[metal] Enable real async execution on GPU This commit drops `legacy_sync` path from Metal HAL driver, where we were forcing waiting all semaphores before all queue execution. This requires us to track lifetimes of resources involved in queue execution better, particularly we need to make sure semaphores and command buffers aren't released until they are not needed by the GPU.

diff --git a/compiler/src/iree/compiler/Dialect/HAL/Target/MetalSPIRV/MetalSPIRVTarget.cpp b/compiler/src/iree/compiler/Dialect/HAL/Target/MetalSPIRV/MetalSPIRVTarget.cpp
index 97e8d75..4696078 100644
--- a/compiler/src/iree/compiler/Dialect/HAL/Target/MetalSPIRV/MetalSPIRVTarget.cpp
+++ b/compiler/src/iree/compiler/Dialect/HAL/Target/MetalSPIRV/MetalSPIRVTarget.cpp

@@ -117,10 +117,6 @@
     Builder b(context);
     SmallVector<NamedAttribute> configItems;
 
-    // Indicates that the runtime HAL driver operates only in the legacy
-    // synchronous mode.
-    configItems.emplace_back(b.getStringAttr("legacy_sync"), b.getUnitAttr());
-
     configItems.emplace_back(b.getStringAttr("executable_targets"),
                              getExecutableTargets(context));
 

diff --git a/experimental/metal/metal_device.m b/experimental/metal/metal_device.m
index 71cd7c4..67a07fd 100644
--- a/experimental/metal/metal_device.m
+++ b/experimental/metal/metal_device.m

@@ -314,18 +314,19 @@
   @autoreleasepool {
     // First create a new command buffer and encode wait commands for all wait semaphores.
     if (wait_semaphore_list.count > 0) {
-      // Extract all MTLSharedEvents behind into a heap-allocated array--we will need to access them
-      // in command buffer completion callback.
-      id<MTLSharedEvent>* shared_events;
+      // Copy the full semaphore list to heap--we will need to access them in command buffer
+      // completion callback.
+      iree_hal_semaphore_t** saved_semaphores;
+      iree_host_size_t size = sizeof(iree_hal_semaphore_t*) * wait_semaphore_list.count;
       IREE_RETURN_AND_END_ZONE_IF_ERROR(
-          z0, iree_allocator_malloc(device->host_allocator,
-                                    sizeof(id<MTLSharedEvent>) * wait_semaphore_list.count,
-                                    (void**)&shared_events));
+          z0, iree_allocator_malloc(device->host_allocator, size, (void**)&saved_semaphores));
+      memcpy(saved_semaphores, wait_semaphore_list.semaphores, size);
+
+      // IREE will free resources once their refcounts become zero on host.
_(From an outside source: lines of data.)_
Lemma update_employee_eq request pk :
  views.update_employee request pk =
    (employee ← get_object_or_404 pk;
     if String.eqb (method request) "POST" then
       if all_given (submitted request)
       then (_ ← save employee (submitted request); mret (redirect "/"))
       else mret (render request "update.html"
                    [("employee", instance employee)])
     else mret (render request "update.html"
                  [("employee", instance employee)])).
Proof. done. Qed.

Lemma get_object_or_404_found s pk r :
  table s !! pk = Some r →
  get_object_or_404 pk s = (Return (mkEmployee pk r), s).
Proof.
  intros H. unfold get_object_or_404, objects_get, mbind, View_bind,
    get_store, mret, View_ret. simpl. by rewrite H.
Qed.

Lemma get_object_or_404_missing s pk :
  table s !! pk = None → get_object_or_404 pk s = (Raise Http404, s).
Proof.
  intros H. unfold get_object_or_404, objects_get, mbind, View_bind,
    get_store, mret, View_ret. simpl. by rewrite H.
Qed.

(** The conversion of the values either raises, leaving the store as it
    is, or yields the row made of the submitted strings and of the date
    the last one denotes. *)
Lemma prepare_cases v s :
  (∃ e, prepare v s = (Raise e, s) ∧ e ≠ Http404)
  ∨ (∃ fn ln em pos hd d,
       v = mkValues (Some fn) (Some ln) (Some em) (Some pos) (Some hd)
       ∧ DateField_to_python hd = Some d
       ∧ prepare v s = (Return (mkRow fn ln em pos d), s)).
Proof.
  destruct v as [fn ln em pos hd]. unfold prepare, raise. simpl.
  destruct hd as [hd|]; [|raises].
  destruct (DateField_to_python hd) as [d|] eqn:Hd; [|raises].
  destruct fn, ln, em, pos; try raises.
  right. by eauto 10.
Qed.

Lemma prepare_ok fn ln em pos hd d s :
  DateField_to_python hd = Some d →
  prepare (mkValues (Some fn) (Some ln) (Some em) (Some pos) (Some hd)) s
  = (Return (mkRow fn ln em pos d), s).
Proof. intros H. unfold prepare. simpl. by rewrite H. Qed.

Lemma prepare_bad_date v hd s :
  v_hire_date v = Some hd → DateField_to_python hd = None →
  prepare v s = (Raise ValidationError, s).
Proof. intros H1 H2. unfold prepare. by rewrite H1, H2. Qed.

Lemma check_widths_ok s r :
  widths_accepted s r → check_widths r s = (Return tt, s).
Proof.
  unfold widths_accepted, check_widths, mbind, View_bind, get_store.
  intros H. destruct (varchar_enforced s); simpl; [|done].
  by rewrite H.
Qed.

Lemma check_widths_cases s r :
  check_widths r s = (Return tt, s) ∨ check_widths r s = (Raise DataError, s).
Proof.
  unfold check_widths, mbind, View_bind, get_store.
  destruct (varchar_enforced s && negb (fits_columns r)); auto.
Qed.

Lemma objects_create_ok v r s :
  prepare v s = (Return r, s) → widths_accepted s r →
  ¬ email_taken (table s) (email r) →
  objects_create v s
  = (Return (mkEmployee (sequence s + 1) r), inserted s r).
Proof.
  intros Hp Hw He. unfold objects_create, mbind, View_bind.
  rewrite Hp. fold (@mbind View _). unfold mbind, View_bind.
  rewrite (check_widths_ok _ _ Hw). simpl.
  by rewrite bool_decide_eq_false_2.
Qed.

Lemma objects_create_taken v r s :
  prepare v s = (Return r, s) → widths_accepted s r →
  email_taken (table s) (email r) →
  objects_create v s = (Raise IntegrityError, s).
Proof.
  intros Hp Hw He. unfold objects_create, mbind, View_bind.
  rewrite Hp. rewrite (check_widths_ok _ _ Hw). simpl.
  by rewrite bool_decide_eq_true_2.
Qed.

(** [create] either raises, leaving the store as it is, or inserts one
    row whose address was free. *)
Lemma objects_create_cases v s :
  (∃ e, objects_create v s = (Raise e, s) ∧ e ≠ Http404)
  ∨ (∃ r, v_email v = Some (email r)
          ∧ ¬ email_taken (table s) (email r)
          ∧ objects_create v s
            = (Return (mkEmployee (sequence s + 1) r), inserted s r)).
Proof.
  unfold objects_create, mbind, View_bind.
  destruct (prepare_cases v s)
    as [(e & -> & He)|(fn & ln & em & pos & hd & d & -> & _ & ->)];
    [left; eauto|].
  destruct (check_widths_cases s (mkRow fn ln em pos d)) as [-> | ->];
    [|raises].
  simpl. case_bool_decide; [raises|]. right.
  eexists. split; [|split; [|reflexivity]]; done.
Qed.

Lemma save_ok self v r s :
  prepare v s = (Return r, s) → widths_accepted s r →
  ¬ email_taken (base.delete (id self) (table s)) (email r) →
  save self v s = (Return tt, with_table s (<[id self := r]> (table s))).
Proof.
  intros Hp Hw He. unfold save, mbind, View_bind.
  rewrite Hp. rewrite (check_widths_ok _ _ Hw). simpl.
  by rewrite bool_decide_eq_false_2.
Qed.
However, there are work
+      // happening on the GPU async still needing access. So make sure we retain all semaphores
+      // until command buffer completion.
       for (iree_host_size_t i = 0; i < wait_semaphore_list.count; ++i) {
-        shared_events[i] = iree_hal_metal_shared_event_handle(wait_semaphore_list.semaphores[i]);
-        // Make sure we retain the shared event until command buffer completion. IREE might free the
-        // wrapping semaphore after refcount become zero.
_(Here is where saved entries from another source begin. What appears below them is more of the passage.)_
(** * Multimodal RAG: ingestion pipeline and query jobs

    A shallow embedding of the Python sources

      - [populate_database.py]  (extraction, splitting, ids, de-duplicated write)
      - [rag_app/query_rag.py]  (retrieval, context assembly, generation)
      - [query_model.py]        (the job record and its DynamoDB table)
      - [app_api_handler.py]    (submit / fetch endpoints, worker dispatch)
      - [app_work_handler.py]   (the worker)

    Python [str] is modelled by [string] (one character per code point below
    256), [int] by [Z], [dict] by [gmap], exceptions by an explicit result
    type. *)

From Stdlib Require Import ZArith Ascii List Lia.
From stdpp Require Import base numbers option list gmap strings pretty sorting.

Local Open Scope Z_scope.

(** ** Python strings *)

Module PyStr.

Definition code (c : ascii) : N := N_of_ascii c.

(** [str.isspace] on the code points below 256. *)
Definition is_space (c : ascii) : bool :=
  let n := code c in
  ((9 <=? n) && (n <=? 13) || (28 <=? n) && (n <=? 32)
   || (n =? 133) || (n =? 160))%N.

Fixpoint lstrip (s : string) : string :=
  match s with
  | String c s' => if is_space c then lstrip s' else s
  | EmptyString => EmptyString
  end.

Definition rstrip (s : string) : string := String.rev (lstrip (String.rev s)).

Definition strip (s : string) : string := rstrip (lstrip s).

(** Truth value of a string: only the empty string is false. *)
Definition truthy (s : string) : bool :=
  match s with EmptyString => false | String _ _ => true end.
-        [shared_events[i] retain];  // +1
+        iree_hal_semaphore_retain(saved_semaphores[i]);  // +1
       }
 
       MTLCommandBufferDescriptor* descriptor = [MTLCommandBufferDescriptor new];  // +1
@@ -336,14 +337,15 @@
       id<MTLCommandBuffer> wait_command_buffer =
           [device->queue commandBufferWithDescriptor:descriptor];  // autoreleased
       for (iree_host_size_t i = 0; i < wait_semaphore_list.count; ++i) {
-        [wait_command_buffer encodeWaitForEvent:shared_events[i]
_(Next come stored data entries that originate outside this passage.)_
(** * audio-stream-transcribe: session orchestration

    A shallow embedding of the three server components of the package,

    - [WebSocketManager]  (dist/server/WebSocketManager.js): the connection
      registry with its two indices and the per-user admission cap;
    - [LLMProcessor]      (src/server/LLMProcessor.ts): per-session batches,
      their flush timer and the request built on a flush;
    - [AudioStreamServer] (src/server/AudioStreamServer.ts): per-session audio
      buffers, the [processingQueue] guard and the stop-recording drain,

    together with the properties of the specification that concern them.

    JavaScript runs one macrotask at a time and drains every microtask before
    the next one starts.  An [async] method is therefore embedded as the
    function that runs it up to its first pending [await], plus a recorded
    continuation that is run when the awaited promise settles. *)

From Stdlib Require Import ZArith List String Strings.Byte.
From stdpp Require Import base gmap sets list strings.

Local Open Scope string_scope.
Local Open Scope list_scope.
Local Open Scope nat_scope.

(** ** Values shared by the three components *)

(** A Node [Buffer]; [Buffer.concat] is list concatenation. *)
Notation Buffer := (list Byte.byte).

Definition Buffer_concat (chunks : list Buffer) : Buffer := concat chunks.

(** JavaScript truthiness, as used by [if (x)], [x && y] and [!x]. *)
Class Truthy (A : Type) := truthy : A → bool.

#[global] Instance bool_truthy : Truthy bool := λ b, b.
#[global] Instance nat_truthy : Truthy nat :=
  λ n, match n with O => false | S _ => true end.
#[global] Instance Z_truthy : Truthy Z :=
  λ z, match z with Z0 => false | _ => true end.
#[global] Instance string_truthy : Truthy string :=
  λ s, match s with EmptyString => false | String _ _ => true end.
#[global] Instance option_truthy {A} `{Truthy A} : Truthy (option A) :=
  λ o, match o with Some a => truthy a | None => false end.

(** The values a [Record<string, any>] holds, as far as the server looks at
    them. *)
Record AudioFormat := {
  mimeType : string;
  sampleRate : option nat;
  channels : option nat;
  bitDepth : option nat
}.

Inductive JsVal :=
  | JBool (b : bool)
  | JNum (z : Z)
  | JStr (s : string)
  | JFormat (f : AudioFormat)
  | JBigInt (z : Z).

#[global] Instance JsVal_truthy : Truthy JsVal :=
  λ v, match v with
       | JBool b => b
       | JNum z => truthy z
       | JStr s => truthy s
       | JFormat _ => true
       | JBigInt z => truthy z
       end.

Notation Metadata := (gmap string JsVal).

(** [{ ...md, k: v }] for an optional [md]. *)
Definition spread_set (md : option Metadata) (k : string) (v : JsVal) : Metadata :=
  <[k := v]> (default ∅ md).

(** common/types.ts: [TranscriptionResult].  Numbers are carried as they
    come; the server never computes with them. *)
Record TranscriptionResult := {
  transcript : string;
  speaker : option string;
  confidence : option Z;
  timestamp : option Z;
  result_metadata : option Metadata
}.

Definition transcript_of (r : TranscriptionResult) : string := transcript r.

(** common/types.ts: [AudioChunk]. *)
Record AudioChunk := {
  data : Buffer;
  chunk_timestamp : Z;
  format : JsVal;
  chunk_sessionId : string
}.

(** What is handed to [sendMessage]: the server's own messages, and those
    of a caller of [sendToSession], [sendToUser] or [broadcast], a string or
    an object. *)
Inductive Message :=
  | MsgPong
  | MsgStamped (type : string) (timestamp : Z)
  | MsgTranscription (data : TranscriptionResult)
  | MsgText (text : string)
  | MsgObject (fields : Metadata).

(** [JSON.stringify] returns for the value; it throws a TypeError on a
    BigInt (which stands here for every value it rejects, a cyclic object
    being the other one). *)
Definition stringifies (v : JsVal) : bool :=
  match v with
  | JBigInt _ => false
  | _ => true
  end.

Definition stringifies_all (md : option Metadata) : bool :=
  bool_decide (map_Forall (λ _ v, stringifies v = true) (default ∅ md)).

(** [typeof message === 'string' ? message : JSON.stringify(message)]
    returns: a string is taken as it is, the server's literals hold strings
    and numbers only, a transcription message holds the provider's result
    with its [metadata: Record<string, any>]. *)
Definition serialisable (msg : Message) : bool :=
  match msg with
  | MsgPong => true
  | MsgStamped _ _ => true
  | MsgTranscription result => stringifies_all (result_metadata result)
  | MsgText _ => true
  | MsgObject fields => stringifies_all (Some fields)
  end.

(** A socket object of the [ws] package, whose [ping], [terminate] and
    [pong] event the registry uses, as a [ws] server hands it over: it is
    never [CONNECTING] (0), the only state in which its [send] and [ping]
    throw; otherwise they report a failure through the callback and the
    [error] event.  [readyState = 1] is [WebSocket.OPEN]. *)
Record WebSocket := {
  readyState : nat;
  sent : list Message;
  closed : option (nat * string)
}.

Definition ws_send (m : Message) (w : WebSocket) : WebSocket :=
  {| readyState := readyState w; sent := sent w ++ [m]; closed := closed w |}.

Definition ws_close (code : nat) (reason : string) (w : WebSocket) : WebSocket :=
  {| readyState := 2; sent := sent w; closed := Some (code, reason) |}.

(** ** The connection registry

    The heartbeat ([startPingInterval]) reads and resets [isAlive] and
    removes connections through [removeConnection]; it is embedded, with
    the pong timeouts it arms, after the registry's own operations. *)

Module WebSocketManager.

Record WebSocketConnection := {
  ws : nat;
  sessionId : string;
  userId : option string;
  metadata : option Metadata;
  isAlive : bool;
  lastActivity : Z
}.

Record Options := {
  pingInterval : option nat;
  pongTimeout : option nat;
  maxConnectionsPerUser : option nat
}.

Record Params := {
  p_ws : nat;
  p_sessionId : string;
  p_userId : option string;
  p_metadata : option Metadata
}.

Inductive Emitted :=
  | ConnectionAdded (sessionId : string) (userId : option string)
  | ConnectionRemoved (sessionId : string) (userId : option string).

(** The manager: its options, [connections] (sessionId → connection),
    [userConnections] (userId → Set of sessionId), the socket objects the
    connections point to (by handle), and the events emitted so far. *)
Record t := {
  options : Options;
  connections : gmap string WebSocketConnection;
  userConnections : gmap string (gset string);
  sockets : gmap nat WebSocket;
  emitted : list Emitted
}.

Definition new (opts : Options) (heap : gmap nat WebSocket) : t :=
  {| options := opts; connections := ∅; userConnections := ∅;
     sockets := heap; emitted := [] |}.

(** [userId && this.options.maxConnectionsPerUser] followed by the size
    test: true when the attempt is refused. *)
Definition overCap (m : t) (uid : option string) : bool :=
  match uid, maxConnectionsPerUser (options m) with
  | Some u, Some max =>
      if truthy u && truthy max then
        match userConnections m !! u with
        | Some userSessions => bool_decide (max ≤ size userSessions)
        | None => false
        end
      else false
  | _, _ => false
  end.

(** [if (userId) { ... this.userConnections.get(userId).add(sessionId) }] *)
Definition indexUser (uid : option string) (sid : string)
    (users : gmap string (gset string)) : gmap string (gset string) :=
  match uid with
  | Some u =>
      if truthy u then
        <[u := default ∅ (users !! u) ∪ {[sid]}]> users
      else users
  | None => users
  end.

Definition addConnection (now : Z) (p : Params) (m : t) : bool * t :=
  if overCap m (p_userId p) then (false, m)
  else
    let connection :=
      {| ws := p_ws p; sessionId := p_sessionId p; userId := p_userId p;
         metadata := p_metadata p; isAlive := true; lastActivity := now |} in
    (true,
     {| options := options m;
        connections := <[p_sessionId p := connection]> (connections m);
        userConnections :=
          indexUser (p_userId p) (p_sessionId p) (userConnections m);
        sockets := sockets m;
        emitted := emitted m ++ [ConnectionAdded (p_sessionId p) (p_userId p)] |}).

(** [userSessions.delete(sessionId)], then the entry is dropped when the
    set is left empty. *)
Definition unindexUser (uid : option string) (sid : string)
    (users : gmap string (gset string)) : gmap string (gset string) :=
  match uid with
  | Some u =>
      if truthy u then
        match users !! u with
        | Some userSessions =>
            let rest := userSessions ∖ {[sid]} in
            if decide (size rest = 0) then delete u users
            else <[u := rest]> users
        | None => users
        end
      else users
  | None => users
  end.

Definition removeConnection (sid : string) (m : t) : t :=
  match connections m !! sid with
  | None => m
  | Some connection =>
      {| options := options m;
         connections := delete sid (connections m);
         userConnections :=
           unindexUser (userId connection) sid (userConnections m);
         sockets := sockets m;
         emitted := emitted m ++ [ConnectionRemoved sid (userId connection)] |}
  end.

Definition getConnection (sid : string) (m : t) : option WebSocketConnection :=
  connections m !! sid.

(** [Array.from(sessionIds).map(...).filter(conn => conn !== undefined)];
    the order of a [gset]'s elements stands for the Set's insertion
    order, which no property below depends on. *)
Definition getConnectionsByUser (uid : string) (m : t) : list WebSocketConnection :=
  match userConnections m !! uid with
  | None => []
  | Some sessionIds => omap (λ sid, connections m !! sid) (elements sessionIds)
  end.

Definition touch (now : Z) (c : WebSocketConnection) : WebSocketConnection :=
  {| ws := ws c; sessionId := sessionId c; userId := userId c;
     metadata := metadata c; isAlive := isAlive c; lastActivity := now |}.

(** [sendMessage]: refused unless the session is registered and its
    socket is open.  Then, in the [try] block, the message is serialised,
    written, and [lastActivity] refreshed; when the serialisation throws,
    the [catch] answers false and nothing has been written. *)
Definition sendMessage (now : Z) (sid : string) (msg : Message) (m : t) : bool * t :=
  match connections m !! sid with
  | None => (false, m)
  | Some connection =>
      match sockets m !! ws connection with
      | Some sock =>
          if decide (readyState sock = 1) then
            if serialisable msg then
              (true,
               {| options := options m;
                  connections := <[sid := touch now connection]> (connections m);
                  userConnections := userConnections m;
                  sockets := <[ws connection := ws_send msg sock]> (sockets m);
                  emitted := emitted m |})
            else (false, m)
          else (false, m)
      | None => (false, m)
      end
  end.

(** [connection.metadata = md] on the connection object the registry
    holds for [sid]. *)
Definition setMetadata (sid : string) (md : Metadata) (m : t) : t :=
  {| options := options m;
     connections :=
       alter (λ c, {| ws := ws c; sessionId := sessionId c; userId := userId c;
                      metadata := Some md; isAlive := isAlive c;
                      lastActivity := lastActivity c |}) sid (connections m);
     userConnections := userConnections m;
     sockets := sockets m;
     emitted := emitted m |}.

Definition closeSocket (h : nat) (code : nat) (reason : string) (m : t) : t :=
  {| options := options m;
     connections := connections m;
     userConnections := userConnections m;
     sockets := alter (ws_close code reason) h (sockets m);
     emitted := emitted m |}.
-                                          value:wait_semaphore_list.payload_values[i]];
+        id<MTLSharedEvent> handle =
+            iree_hal_metal_shared_event_handle(wait_semaphore_list.semaphores[i]);
+        [wait_command_buffer encodeWaitForEvent:handle value:wait_semaphore_list.payload_values[i]];
       }
       [wait_command_buffer addCompletedHandler:^(id<MTLCommandBuffer> cb) {
         for (iree_host_size_t i = 0; i < wait_semaphore_list.count; ++i) {
-          [shared_events[i] release];  // -1
+          iree_hal_semaphore_release(saved_semaphores[i]);  // -1
         }
-        iree_allocator_free(device->host_allocator, shared_events);
+        iree_allocator_free(device->host_allocator, saved_semaphores);
       }];
       [wait_command_buffer commit];
       [descriptor release];  // -1
@@ -351,23 +353,29 @@
 
     // Then commit all recorded compute command buffers.
     for (iree_host_size_t i = 0; i < command_buffer_count; ++i) {
-      [iree_hal_metal_direct_command_buffer_handle(command_buffers[i]) commit];
+      iree_hal_command_buffer_t* command_buffer = command_buffers[i];
+      iree_hal_command_buffer_retain(command_buffer);  // +1
+      id<MTLCommandBuffer> handle = iree_hal_metal_direct_command_buffer_handle(command_buffer);
+      [handle addCompletedHandler:^(id<MTLCommandBuffer> cb) {
+        iree_hal_command_buffer_release(command_buffer);  // -1
+      }];
+      [handle commit];
     }
 
     // Finally create a new command buffer and encode signal commands for all signal semaphores.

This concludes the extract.